Looking north-west, down over the coast and to Suvla, we could see how difficult the terrain was, and how truly daunting it must have been to look up at this high mountain range from Anzac Cove or Suvla Bay. We could also see how easy it would have been to take the Gallipoli Peninsula if only the men had been able to link up and the offensive had succeeded. If only.

Looking north towards the salt lakes of Suvla Bay
Looking east over the Chunuk Bair graves towards the Narrows of the Dardanelles Strait

At Chunuk Bair, the memorial is inscribed with the names of 850 'missing' NZ soldiers, and the cemetery contains 632 graves. Only twelve of those buried are identified. There are other cemeteries near Chunuk Bair that contain thousands of others who died during the August Offensive. Such a brutal failure. Such a waste of life.

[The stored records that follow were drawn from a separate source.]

(** * A shallow embedding of [l2l/logger.py]

    The [Logger] class writes scalars, image batches and histograms to a
    TensorBoard event file through [tf.summary.FileWriter].  Every method
    builds a [tf.Summary] protocol buffer and hands it to the writer.

    Conventions of the embedding.
    - Python exceptions are values of [Py.exn]; a computation that may raise
      returns an [Py.outcome].
    - Methods that touch the writer are state-passing functions in the monad
      [M]: they take the writer and return an outcome together with the writer
      as it is when the method returns or raises.
    - The writer is seen through the calls it receives, in order; what is
      queued and what has reached the event file are functions of those calls.
    - A finite Python float is given by its exact value, a rational ([Q]).
      Where the code stores or computes in floating point (the 32-bit
      [simple_value], the sums of [log_histogram]), the result is an IEEE 754
      number of the Standard Library's [SpecFloat], rounded as the format
      prescribes.  The edges that [np.histogram] computes are kept exact.
    - Wall-clock time stamps of events are left out. *)

From Stdlib Require Import Init.Byte List String ZArith QArith SpecFloat.
From Stdlib Require Import DecimalString DecimalNat Lia Lqa.
Import ListNotations.

Open Scope string_scope.
Open Scope list_scope.

(** ** Python values and exceptions *)

Module Py.

Inductive exn : Type :=
| TypeError (msg : string)
| ValueError (msg : string)
| IndexError (msg : string)
| OtherError (msg : string).

Inductive outcome (A : Type) : Type :=
| Ok (a : A)
| Raise (e : exn).
Arguments Ok {A} a.
Arguments Raise {A} e.

Definition bind {A B} (c : outcome A) (k : A -> outcome B) : outcome B :=
  match c with
  | Ok a => k a
  | Raise e => Raise e
  end.

(** What a file object is asked to write: [str] or [bytes]. *)
Inductive data : Type :=
| Text (s : string)
| Bytes (b : list byte).

(** [str(n)] for a non-negative [int], as used by the [%d] conversion. *)
Definition str_of_nat (n : nat) : string :=
  NilEmpty.string_of_uint (Nat.to_uint n).

(** [t[i]] on a tuple. *)
Definition tuple_index {A} (t : list A) (i : nat) : outcome A :=
  match nth_error t i with
  | Some a => Ok a
  | None => Raise (IndexError "tuple index out of range")
  end.

End Py.

Declare Scope py_scope.
Delimit Scope py_scope with py.
Notation "x <- c ;; k" := (Py.bind c (fun x => k))
  (at level 61, c at next level, right associativity) : py_scope.

(** ** IEEE 754 binary floating point

    Rounding and arithmetic are those of [SpecFloat], the Standard Library's
    specification of the binary formats: round to nearest, ties to even,
    overflow to infinity. *)

Module Float.

(** The number of the format with [prec] bits of mantissa and infinities at
    exponent [emax] that is nearest to the rational [x]. *)
Definition of_Q (prec emax : Z) (x : Q) : spec_float :=
  match Qnum x with
  | Z0 => S754_zero false
  | Zpos p =>
      SFdiv prec emax (S754_finite false p 0) (S754_finite false (Qden x) 0)
  | Zneg p =>
      SFdiv prec emax (S754_finite true p 0) (S754_finite false (Qden x) 0)
  end.

(** The exact value of a finite number; none for infinities and NaN. *)
Definition to_Q (f : spec_float) : option Q :=
  match f with
  | S754_zero _ => Some 0%Q
  | S754_finite s m e =>
      Some (inject_Z (cond_Zopp s (Zpos m)) * (2 # 1) ^ e)%Q
  | S754_infinity _ | S754_nan => None
  end.

End Float.

(** Single precision, the [float] of protocol buffers. *)
Module Float32.

Definition of_Q : Q -> spec_float := Float.of_Q 24 128.

End Float32.

(** Double precision, the Python [float] and numpy's [float64]. *)
Module Float64.

Definition of_Q : Q -> spec_float := Float.of_Q 53 1024.
Definition zero : spec_float := S754_zero false.
Definition add : spec_float -> spec_float -> spec_float := SFadd 53 1024.
Definition mul : spec_float -> spec_float -> spec_float := SFmul 53 1024.

End Float64.

(** ** [io]: in-memory file objects *)

Module io.

(** The part of the file-object protocol that [log_images] relies on. *)
Record FileObj : Type := {
  buffer : Type;
  new : buffer;
  write : buffer -> Py.data -> Py.outcome buffer;
  getvalue : buffer -> Py.data
}.

(** [io.StringIO] is a text stream: it holds [str] and refuses [bytes]. *)
Definition StringIO : FileObj := {|
  buffer := string;
  new := "";
  write := fun b d =>
    match d with
    | Py.Text s => Py.Ok (b ++ s)%string
    | Py.Bytes _ =>
        Py.Raise (Py.TypeError "string argument expected, got 'bytes'")
    end;
  getvalue := fun b => Py.Text b
|}.

(** [io.BytesIO], the binary counterpart; the source does not use it. *)
Definition BytesIO : FileObj := {|
  buffer := list byte;
  new := [];
  write := fun b d =>
    match d with
    | Py.Bytes s => Py.Ok (b ++ s)
    | Py.Text _ =>
        Py.Raise (Py.TypeError "a bytes-like object is required, not 'str'")
    end;
  getvalue := fun b => Py.Bytes b
|}.

End io.

(** ** [tf]: summary protocol buffers and the file writer *)

Module tf.

(** [tf.Summary.Image] *)
Record Image : Type := {
  encoded_image_string : Py.data;
  height : nat;
  width : nat
}.

(** [tf.HistogramProto] *)
Record HistogramProto : Type := {
  min : Q;
  max : Q;
  num : nat;
  sum : spec_float;
  sum_squares : spec_float;
  bucket_limit : list Q;
  bucket : list nat
}.

(** The [oneof] of [tf.Summary.Value]. *)
Inductive payload : Type :=
| simple_value (v : spec_float)
| image (i : Image)
| histo (h : HistogramProto).

(** [tf.Summary.Value] *)
Record Value : Type := {
  tag : string;
  content : payload
}.

(** [tf.Summary.Value(tag=tag, simple_value=value)]: the field is a 32-bit
    float, so the Python float is rounded to single precision when it is
    stored. *)
Definition scalar_value (tag : string) (value : Q) : Value :=
  {| tag := tag; content := simple_value (Float32.of_Q value) |}.

(** [tf.Summary] *)
Record Summary : Type := {
  value : list Value
}.

(** The event that [FileWriter.add_summary] builds from a summary and a
    global step. *)
Record Event : Type := {
  step : Z;
  summary : Summary
}.

(** The step of an event is a signed 64-bit field. *)
Definition fits_int64 (n : Z) : Prop := (- 2 ^ 63 <= n < 2 ^ 63)%Z.

(** A call received by the writer. *)
Inductive call : Type :=
| add_summary_call (s : Summary) (global_step : Z)
| flush_call.

(** [tf.summary.FileWriter], seen through the calls made on it, oldest
    first. *)
Definition FileWriter : Type := list call.

Definition add_summary (w : FileWriter) (s : Summary) (global_step : Z)
  : FileWriter :=
  w ++ [add_summary_call s global_step].

Definition flush (w : FileWriter) : FileWriter :=
  w ++ [flush_call].

(** The events appended so far, flushed or not. *)
Fixpoint events (w : FileWriter) : list Event :=
  match w with
  | [] => []
  | add_summary_call s n :: w' => {| step := n; summary := s |} :: events w'
  | flush_call :: w' => events w'
  end.

(** [replay queued file w]: the queue and the event file after the calls
    [w], starting from queue [queued] and file contents [file]. *)
Fixpoint replay (queued file : list Event) (w : FileWriter)
  : list Event * list Event :=
  match w with
  | [] => (queued, file)
  | add_summary_call s n :: w' =>
      replay (queued ++ [{| step := n; summary := s |}]) file w'
  | flush_call :: w' => replay [] (file ++ queued) w'
  end.

(** What a reader of the event file is guaranteed to find: the events
    appended before the last flush. *)
Definition on_disk (w : FileWriter) : list Event := snd (replay [] [] w).

(** The events still waiting for a flush. *)
Definition queued (w : FileWriter) : list Event := fst (replay [] [] w).

(** What the constructor of the writer sees of the file system: whether a
    path is an existing directory, what creating it (with its parents) does,
    none for success or the exception raised, and whether files can be
    created under it. *)
Record filesystem : Type := {
  is_directory : string -> bool;
  make_dirs : string -> option Py.exn;
  writable : string -> bool
}.

(** [tf.summary.FileWriter(logdir, graph)]: the directory is created when it
    does not exist; the event file itself is opened by the first write, not
    by the constructor. *)
Definition summary_FileWriter {Graph : Type} (fs : filesystem)
    (logdir : string) (graph : option Graph) : Py.outcome FileWriter :=
  if is_directory fs logdir then Py.Ok []
  else match make_dirs fs logdir with
       | None => Py.Ok []
       | Some e => Py.Raise e
       end.

End tf.

(** ** The monad of the methods: writer state and exceptions

    The state is the writer held in [self.writer], the only attribute of an
    instance.  An exception leaves the state as it is where it is raised. *)

Definition M (A : Type) : Type :=
  tf.FileWriter -> Py.outcome A * tf.FileWriter.

Definition ret {A} (a : A) : M A := fun w => (Py.Ok a, w).

Definition bind {A B} (c : M A) (k : A -> M B) : M B :=
  fun w =>
    match c w with
    | (Py.Ok a, w') => k a w'
    | (Py.Raise e, w') => (Py.Raise e, w')
    end.

(** A computation that does not touch the writer. *)
Definition pure {A} (c : Py.outcome A) : M A := fun w => (c, w).

(** A call on [self.writer]. *)
Definition on_writer (f : tf.FileWriter -> tf.FileWriter) : M unit :=
  fun w => (Py.Ok tt, f w).

Declare Scope logger_scope.
Delimit Scope logger_scope with logger.
Notation "x <- c ;; k" := (bind c (fun x => k))
  (at level 61, c at next level, right associativity) : logger_scope.
Notation "c ;; k" := (bind c (fun _ => k))
  (at level 61, right associativity) : logger_scope.

(** ** [np]: the parts of numpy that [log_histogram] calls *)

Module np.

Record ndarray : Type := {
  shape : list nat;
  data : list Q
}.

(** [np.array(values)] on a flat list of numbers. *)
Definition array (values : list Q) : ndarray :=
  {| shape := [List.length values]; data := values |}.
(** * PII redaction engine: shallow embedding and verification

    Embedding of [PII/pii_patterns.py], [PII/pii_redactor.py] and
    [PII/pii_redactor_advanced.py].

    Conventions.
    - A Python [str] is a list of characters.  Characters are the code
      points 0..255 (Latin-1), so that the Unicode classes [\w], [\s]
      and [\d] of the [re] module can be written out completely.
    - The two instance dictionaries of [PIIRedactor] are keyed by the
      session identifier and are finite maps.  A session's token mapping
      is iterated by the code ([_get_or_create_token], [restore]); it is
      an insertion-ordered dictionary, kept as an association list with
      unique keys.
    - A Python [KeyError] / [AttributeError] is an explicit failure of
      the embedded function; the object is left as it was. *)

From Stdlib Require Import Ascii String NArith List Bool Lia.
From stdpp Require Import base option list gmap.
Import ListNotations.

Local Open Scope N_scope.
Local Open Scope list_scope.

(** ** Python strings *)

Abbreviation str := (list ascii).

(** String literals of the source. *)
Definition py (s : string) : str := list_ascii_of_string s.

Definition chr_eqb (a b : ascii) : bool := Ascii.eqb a b.

(** [s.startswith(p)] *)
Fixpoint startswith (s p : str) {struct p} : bool :=
  match p, s with
  | [], _ => true
  | _ :: _, [] => false
  | a :: p', b :: s' => chr_eqb a b && startswith s' p'
  end.

(** [s.endswith(p)] *)
Definition endswith (s p : str) : bool := startswith (rev s) (rev p).

(** [sub in s]: substring containment. *)
Fixpoint str_in (sub s : str) : bool :=
  startswith s sub || match s with [] => false | _ :: s' => str_in sub s' end.

(** [s.replace(old, new)] for a non-empty [old]: occurrences are taken
    from left to right and do not overlap.  [skip] counts the characters
    of the occurrence just replaced that are still to be dropped. *)
Fixpoint replace_go (old new : str) (skip : nat) (s : str) : str :=
  match s with
  | [] => []
  | c :: s' =>
      match skip with
      | S k => replace_go old new k s'
      | O =>
          if startswith s old
          then new ++ replace_go old new (length old - 1) s'
          else c :: replace_go old new 0 s'
      end
  end.

(** [s.replace(old, new)].  With an empty [old] Python puts [new] before
    every character and at the end. *)
Definition replace (s old new : str) : str :=
  match old with
  | [] => new ++ flat_map (fun c => c :: new) s
  | _ :: _ => replace_go old new 0 s
  end.

(** [token.rsplit('_', 1)[0]]: the part before the last underscore, the
    whole string when there is none. *)
Fixpoint rsplit_head (s : str) : option str :=
  match s with
  | [] => None
  | c :: s' =>
      match rsplit_head s' with
      | Some h => Some (c :: h)
      | None => if chr_eqb c "_" then Some [] else None
      end
  end.
(** X2.  The owner reaches the record: with a valid token whose subject is
    the username of a stored record [U] (ids unique), get-by-id returns
    [U]'s id, username and email; update answers with the id and the body's
    username and email and delete with its message whenever the commit is
    accepted, and both raise [IntegrityError] and keep the table when it is
    refused. *)
Theorem owner_reaches_record (s : Session) (token : string)
    (payload : gmap string string) (U : User.t) :
  decode_access_token token = Some payload →
  payload !! "sub" = Some (User.username U) →
  unique_ids (rows s) →
  U ∈ rows s →
  let s0 := mkSession (rows s)
              (trace s ++ [QueryFirst (User.id U) (User.username U)]) in
  read_users_me (User.id U) (Some token) s = (Return (UserOut.from_orm U), s0)
  ∧ (∀ user,
       let l := flush (Dirty (User.id U) (UserCreate.username user)
                         (UserCreate.email user)) (rows s) in
       update_user (User.id U) user (Some token) s
       = if integrity l then
           (Return (UserOut.mk (User.id U) (UserCreate.username user)
                      (UserCreate.email user)),
            mkSession l (trace s0 ++ [Commit; Refresh (User.id U)]))
         else (Raise IntegrityError, mkSession (rows s) (trace s0 ++ [Commit])))
  ∧ (let l := flush (Deleted (User.id U)) (rows s) in
     delete_user_me (User.id U) (Some token) s
     = if integrity l then
         (Return {[ "message" := "User deleted successfully" ]},
          mkSession l (trace s0 ++ [Commit]))
       else (Raise IntegrityError, mkSession (rows s) (trace s0 ++ [Commit]))).
Proof.
  intros Hd Hs Hnd HU s0.
  pose proof (find_owned_unique _ _ Hnd HU) as Hf.
  repeat split.
  - by rewrite read_users_me_fetch, (fetch_owned_valid _ _ _ _ _ Hd Hs), Hf.
  - intros user l.
    rewrite update_user_fetch, (fetch_owned_valid _ _ _ _ _ Hd Hs), Hf.
    by rewrite update_found_run.
  - intros l.
    rewrite delete_user_me_fetch, (fetch_owned_valid _ _ _ _ _ Hd Hs), Hf.
    by rewrite delete_tail_run.
Qed.

(** X3.  No partial effect: get-by-id and list-all never change the table,
    whatever they answer, and an update or a delete that raises (401, 404,
    [KeyError] or a refused commit) leaves every row as it was.  In
    particular update never fails after its commit went through. *)
Theorem failure_leaves_table (s : Session) :
  (∀ id a o s', read_users_me id a s = (o, s') → rows s' = rows s)
  ∧ (∀ a o s', read_users_all a s = (o, s') → rows s' = rows s)
  ∧ (∀ id user a e s', update_user id user a s = (Raise e, s') →
       rows s' = rows s)
  ∧ (∀ id a e s', delete_user_me id a s = (Raise e, s') → rows s' = rows s).
Proof.
  split; [|split; [|split]].
  - intros id a o s'. apply read_users_me_rows.
  - intros a o s'. apply read_users_all_rows.
  - intros id user a e s' Hu.
    by apply (update_user_rows _ _ _ _ _ _ Hu) with e.
  - intros id a e s' Hd.
    by apply (delete_user_me_rows _ _ _ _ _ Hd) with e.
Qed.

(** X4.  The primary-key constraint is an invariant of get-by-id, update,
    delete and list-all: if ids are unique before the call they are unique
    after it, whatever the outcome. *)
Theorem handlers_keep_unique_ids (s : Session) :
  unique_ids (rows s) →
  (∀ id a o s', read_users_me id a s = (o, s') → unique_ids (rows s'))
  ∧ (∀ id user a o s', update_user id user a s = (o, s') → unique_ids (rows s'))
  ∧ (∀ id a o s', delete_user_me id a s = (o, s') → unique_ids (rows s'))
  ∧ (∀ a o s', read_users_all a s = (o, s') → unique_ids (rows s')).
Proof.
  intros Hnd. split; [|split; [|split]].
  - intros id a o s' Hr. by rewrite (read_users_me_rows _ _ _ _ _ Hr).
  - intros id user a o s' Hu.
    destruct (update_user_rows _ _ _ _ _ _ Hu) as [_ [->| ->]];
      [done|by apply flush_keeps_unique_ids].
  - intros id a o s' Hd.
    destruct (delete_user_me_rows _ _ _ _ _ Hd) as [_ [->| ->]];
      [done|by apply flush_keeps_unique_ids].
  - intros a o s' Hr. by rewrite (read_users_all_rows _ _ _ _ Hr).
Qed.
(** X5.  Update followed by get-by-id with the same token, on a table with
    unique ids: when the body keeps the username equal to the token's
    subject, get returns exactly what update answered; when the body
    changes the username, the old token no longer reaches the record and
    get answers 404. *)
Theorem update_then_get (id : Z) (user : UserCreate.t) (token : string)
    (s : Session) (out : UserOut.t) (s' : Session) :
  unique_ids (rows s) →
  update_user id user (Some token) s = (Return out, s') →
  ∃ payload sub,
    decode_access_token token = Some payload
    ∧ payload !! "sub" = Some sub
    ∧ let s'' := mkSession (rows s') (trace s' ++ [QueryFirst id sub]) in
      (UserCreate.username user = sub →
         read_users_me id (Some token) s' = (Return out, s''))
      ∧ (UserCreate.username user ≠ sub →
           read_users_me id (Some token) s'
           = (Raise (HTTPException 404 "User not found"), s'')).
Proof.
  intros Hnd Hu. rewrite update_user_fetch in Hu.
  destruct (fetch_owned id (Some token) s) as [[[U|]|e] s0] eqn:Hf; try done.
  apply fetch_owned_inv in Hf as (token' & payload & sub & [= <-] & Hd & Hs & Hfind & ->).
  symmetry in Hfind. apply find_owned_Some in Hfind as (HU & <- & Hname).
  rewrite update_found_run in Hu by done. cbn [rows trace] in Hu.
  destruct (integrity _); [|done]. injection Hu as <- <-.
  exists payload, sub. split; [done|split; [done|]]. cbn [rows trace].
  set (U' := User.mk (User.id U) (UserCreate.username user)
               (UserCreate.email user) (User.password_hash U)).
  set (l := flush _ (rows s)).
  assert (unique_ids l) as Hnd' by by apply flush_keeps_unique_ids.
  assert (U' ∈ l) as HU'.
  { apply list_elem_of_lookup in HU as [i Hi]. unfold l.
    rewrite (flush_dirty_insert _ _ _ _ _ Hnd Hi).
    apply list_elem_of_lookup. exists i.
    apply list_lookup_insert_eq. by apply lookup_lt_Some in Hi. }
  split.
  - intros Heq.
    rewrite read_users_me_fetch, (fetch_owned_valid _ _ _ _ _ Hd Hs). cbn [rows trace].
    pose proof (find_owned_unique _ _ Hnd' HU') as Hf. simpl in Hf.
    rewrite Heq in Hf. by rewrite Hf.
  - intros Hne.
    rewrite read_users_me_fetch, (fetch_owned_valid _ _ _ _ _ Hd Hs). cbn [rows trace].
    assert (find (owned_by (User.id U') sub) l = None) as Hf.
    { by apply find_foreign_None. }
    simpl in Hf. by rewrite Hf.
Qed.
(** * VteFileStream: a two-generation, file-backed append-only byte stream

    Shallow embedding of [src/vtestream-file.h].  The C code talks to the
    operating system through [pread], [pwrite], [ftruncate], [lseek],
    [_vte_mkstemp] and [g_output_stream_splice]; the embedding threads an
    explicit operating-system state through every call.  That state holds
    the open files, a finite script of injected events (interruptions,
    errors, short transfers) consumed one per system call (one per chunk
    by the splice), and a chronological log of the calls issued.

    The arrays [fd[2]] and [offset[2]] of the C structure are the fields
    [fd0], [fd1], [offset0], [offset1]; index 0 is the write head (the
    current generation), index 1 the last page (the previous generation).
    The platform is taken to provide [pread] and [pwrite], so the [lseek]
    fallbacks at the top of the source are not compiled in. *)

From Stdlib Require Import ZArith List Lia.
From Stdlib.Init Require Import Byte.
From stdpp Require Import base gmap list.

Open Scope Z_scope.

(** ** [gsize] arithmetic

    [gsize] is glib's unsigned machine word; the embedding fixes the LP64
    width.  Every arithmetic operation of the source on a [gsize] is
    written with its wrap-around. *)

Definition gsize_bits : Z := 64.
Definition gsize_modulus : Z := 2 ^ gsize_bits.
Definition gsize_wrap (z : Z) : Z := z mod gsize_modulus.
Definition gsize_add (a b : Z) : Z := gsize_wrap (a + b).
Definition gsize_sub (a b : Z) : Z := gsize_wrap (a - b).
Definition is_gsize (z : Z) : Prop := 0 <= z < gsize_modulus.

(** ** The operating system *)

(** The error numbers the source tells apart (EINTR, EINVAL) and some it
    does not. *)
Inductive errno := EINTR | EINVAL | ENOSPC | EBADF | EIO.

(** One scripted event decides how the next system call behaves. *)
Inductive inject :=
| Normal
| Fail (e : errno)
| Short (n : nat).

(** What a system call returns: a count (or 0), or -1 with [errno] set. *)
Inductive sysret :=
| RetOk (n : Z)
| RetErr (e : errno).

(** The calls as they appear in the log, with their arguments. *)
Inductive syscall :=
| SysPread (fd len offset : Z)
| SysPwrite (fd : Z) (data : list byte) (len offset : Z)
| SysFtruncate (fd length : Z)
| SysLseek (fd offset : Z)
| SysMkstemp
| SysSplice (fd : Z).

(** Open files by descriptor, the file position of each descriptor (used
    by [lseek] and the splice only), the events still to come and the log. *)
Record OS := mkOS {
  os_files : gmap Z (list byte);
  os_pos : gmap Z Z;
  os_script : list inject;
  os_log : list (syscall * sysret)
}.
Lemma prune_fold_spec (gc_trunc : Z) (l : list shared_sstable) :
  forall (acc : gset shared_sstable) (x : shared_sstable),
  x ∈ fold_left
        (fun acc p => if max_data_age p <=? gc_trunc then acc else {[p]} ∪ acc)
        l acc
  <-> x ∈ acc \/ (x ∈ l /\ gc_trunc < max_data_age x).
Proof using Type.
  induction l as [|p l IH]; intros acc x; simpl.
  - set_solver.
  - rewrite IH. destruct (Z.leb_spec (max_data_age p) gc_trunc) as [Hle|Hgt].
    + split; [set_solver|]. intros [H|[H Hx]]; [tauto|].
      apply elem_of_cons in H as [->|H]; [lia|]. right. tauto.
    + rewrite elem_of_union, elem_of_singleton, elem_of_cons.
      split; [intros [[->|H]|[H Hx]]; tauto|].
      intros [H|[[->|H] Hx]]; tauto.
Qed.

(** X14.  Truncation publishes exactly the sstables that are newer than the
    truncation point, and leaves the compacted-but-not-deleted list alone. *)
Theorem discard_sstables_keeps_newer (st : state) (gc_trunc : Z) :
  let st' := discard_sstables max_data_age st gc_trunc in
  (forall x, x ∈ deref (objects st') (_sstables (cf st')) <->
     x ∈ deref (objects st) (_sstables (cf st)) /\ gc_trunc < max_data_age x) /\
  _sstables_compacted_but_not_deleted (cf st')
    = _sstables_compacted_but_not_deleted (cf st).
Proof using Type.
  unfold discard_sstables.
  match goal with
  | |- context [make_lw_shared (objects st) ?x] =>
      pose proof (make_lw_shared_deref (objects st) x) as Hd;
      destruct (make_lw_shared (objects st) x) as [h p]
  end.
  simpl in *. split; [|reflexivity].
  intros x. rewrite Hd, prune_fold_spec, elem_of_elements. set_solver.
Qed.

End truncation_properties.

Section level_properties.
Import sstable_list sstable_views.

Variable get_sstable_level : shared_sstable -> nat.

Lemma count_one_lookup (acc : list N) (sst : shared_sstable) (l : nat) :
  default 0%N (count_one get_sstable_level acc sst !! l)
  = (default 0%N (acc !! l)
     + if (get_sstable_level sst =? l)%nat then 1 else 0)%N.
Proof using Type.
  unfold count_one.
  set (level := get_sstable_level sst).
  set (padded := if (length acc <? level + 1)%nat
                 then acc ++ replicate (level + 1 - length acc) 0%N else acc).
  assert (forall i, default 0%N (padded !! i) = default 0%N (acc !! i)) as Hpad.
  { intros i. unfold padded.
    destruct (Nat.ltb_spec (length acc) (level + 1)); [|reflexivity].
    destruct (decide (i < length acc)%nat).
    - rewrite lookup_app_l by assumption. reflexivity.
    - rewrite lookup_app_r by lia.
      rewrite (lookup_ge_None_2 acc i) by lia. simpl.
      destruct (replicate (level + 1 - length acc) 0%N !! (i - length acc)%nat)
        as [y|] eqn:Hy; [|reflexivity].
      apply lookup_replicate in Hy as [-> _]. reflexivity. }
  assert (level < length padded)%nat as Hlen.
  { unfold padded. destruct (Nat.ltb_spec (length acc) (level + 1)).
    - rewrite length_app, length_replicate. lia.
    - lia. }
  destruct (Nat.eqb_spec level l) as [<-|Hne].
  - rewrite list_lookup_alter_eq. rewrite <- Hpad.
    destruct (lookup_lt_is_Some_2 padded level Hlen) as [n ->]. simpl. lia.
  - rewrite list_lookup_alter_ne by assumption. rewrite Hpad. lia.
Qed.

Lemma count_fold_lookup (ssts : list shared_sstable) :
  forall (acc : list N) (l : nat),
  default 0%N (fold_left (count_one get_sstable_level) ssts acc !! l)
  = (default 0%N (acc !! l) + count_at_level get_sstable_level l ssts)%N.
Proof using Type.
  unfold count_at_level.
  induction ssts as [|sst ssts IH]; intros acc l; simpl; [lia|].
  rewrite IH, count_one_lookup.
  destruct (get_sstable_level sst =? l)%nat; simpl; lia.
Qed.

(** X15.  [sstable_count_per_level] tells, for each level, how many of the
    sstables are at that level; a level beyond the end of the vector has
    none. *)
Theorem sstable_count_per_level_counts (ssts : list shared_sstable) (l : nat) :
  default 0%N (sstable_count_per_level get_sstable_level ssts !! l)
    = count_at_level get_sstable_level l ssts /\
  ((length (sstable_count_per_level get_sstable_level ssts) <= l)%nat ->
   forall sst, In sst ssts -> get_sstable_level sst <> l).
Proof using Type.
  unfold sstable_count_per_level.
  pose proof (count_fold_lookup ssts [] l) as Hcount. simpl in Hcount.
  split; [exact Hcount|].
  intros Hlen sst Hin Hlevel.
  rewrite lookup_ge_None_2 in Hcount by exact Hlen. simpl in Hcount.
  unfold count_at_level in Hcount.
  assert (In sst (List.filter (fun s => (get_sstable_level s =? l)%nat) ssts)) as Hf
    by (apply filter_In; split; [exact Hin|apply Nat.eqb_eq, Hlevel]).
  destruct (List.filter _ ssts); [destruct Hf|simpl in Hcount; lia].
Qed.

End level_properties.

Section level_scenarios.
Import sstable_list sstable_views.

Lemma sstable_count_per_level_counts_witness :
  sstable_count_per_level level_of [1%N; 3%N; 2%N] = [2%N; 0%N; 1%N] /\
  forall sst, In sst [1%N; 3%N; 2%N] -> level_of sst <> 5%nat.
Proof.
  split; [reflexivity|].
  apply (sstable_count_per_level_counts level_of [1%N; 3%N; 2%N] 5). simpl. lia.
Defined.

End level_scenarios.

(** ** Shard ownership *)

Section shard_ownership_properties.
Import shard_ownership.

Variable cpu_id : N.

(** X16.  For a vector of distinct shards, [belongs_to_other_shard] holds
    exactly when some shard other than the current one is in it. *)
Theorem belongs_to_other_shard_spec (shards : list N) :
  NoDup shards ->
  belongs_to_other_shard cpu_id shards = true <->
  exists s, In s shards /\ s <> cpu_id.
Proof using Type.
  intros Hnd. unfold belongs_to_other_shard, belongs_to_current_shard.
  destruct shards as [|a [|b rest]]; simpl.
  - split; [discriminate|]. intros (s & [] & _).
  - destruct (N.eqb_spec a cpu_id) as [->|Hne]; simpl.
    + split; [discriminate|]. intros (s & [<-|[]] & Hs). contradiction.
    + split; [intros _; exists a; auto|reflexivity].
  - assert (a <> b) as Hab.
    { inversion Hnd as [|? ? Hnotin _]; subst. intros ->.
      apply Hnotin. constructor. }
    match goal with
    | |- context [if ?c then 1%nat else 0%nat] => destruct c
    end; simpl.
    all: split; [intros _|reflexivity].
    all: destruct (N.eq_dec a cpu_id) as [->|Ha];
      [exists b; split; [auto|congruence] | exists a; split; [auto|exact Ha]].
Qed.

End shard_ownership_properties.

Section shard_ownership_scenarios.
Import shard_ownership.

Chunuk Bair Cemetery - 632 graves

In numerous locations around the Peninsula there are gigantic slabs of stone that feature quotes from Ataturk, including his famous words from 1934, 

'Your heroes that shed their blood and lost their lives
You are now lying in the soil of a friendly country
Therefore rest in peace...
Your sons are now lying in our bosom, and are in peace...
They have become our sons as well.'


It was a day filled with sorrow, with prayers for the fallen, and with a sense of frustration over the toll of war.  A day we'll always remember. A sacrifice we'll never forget.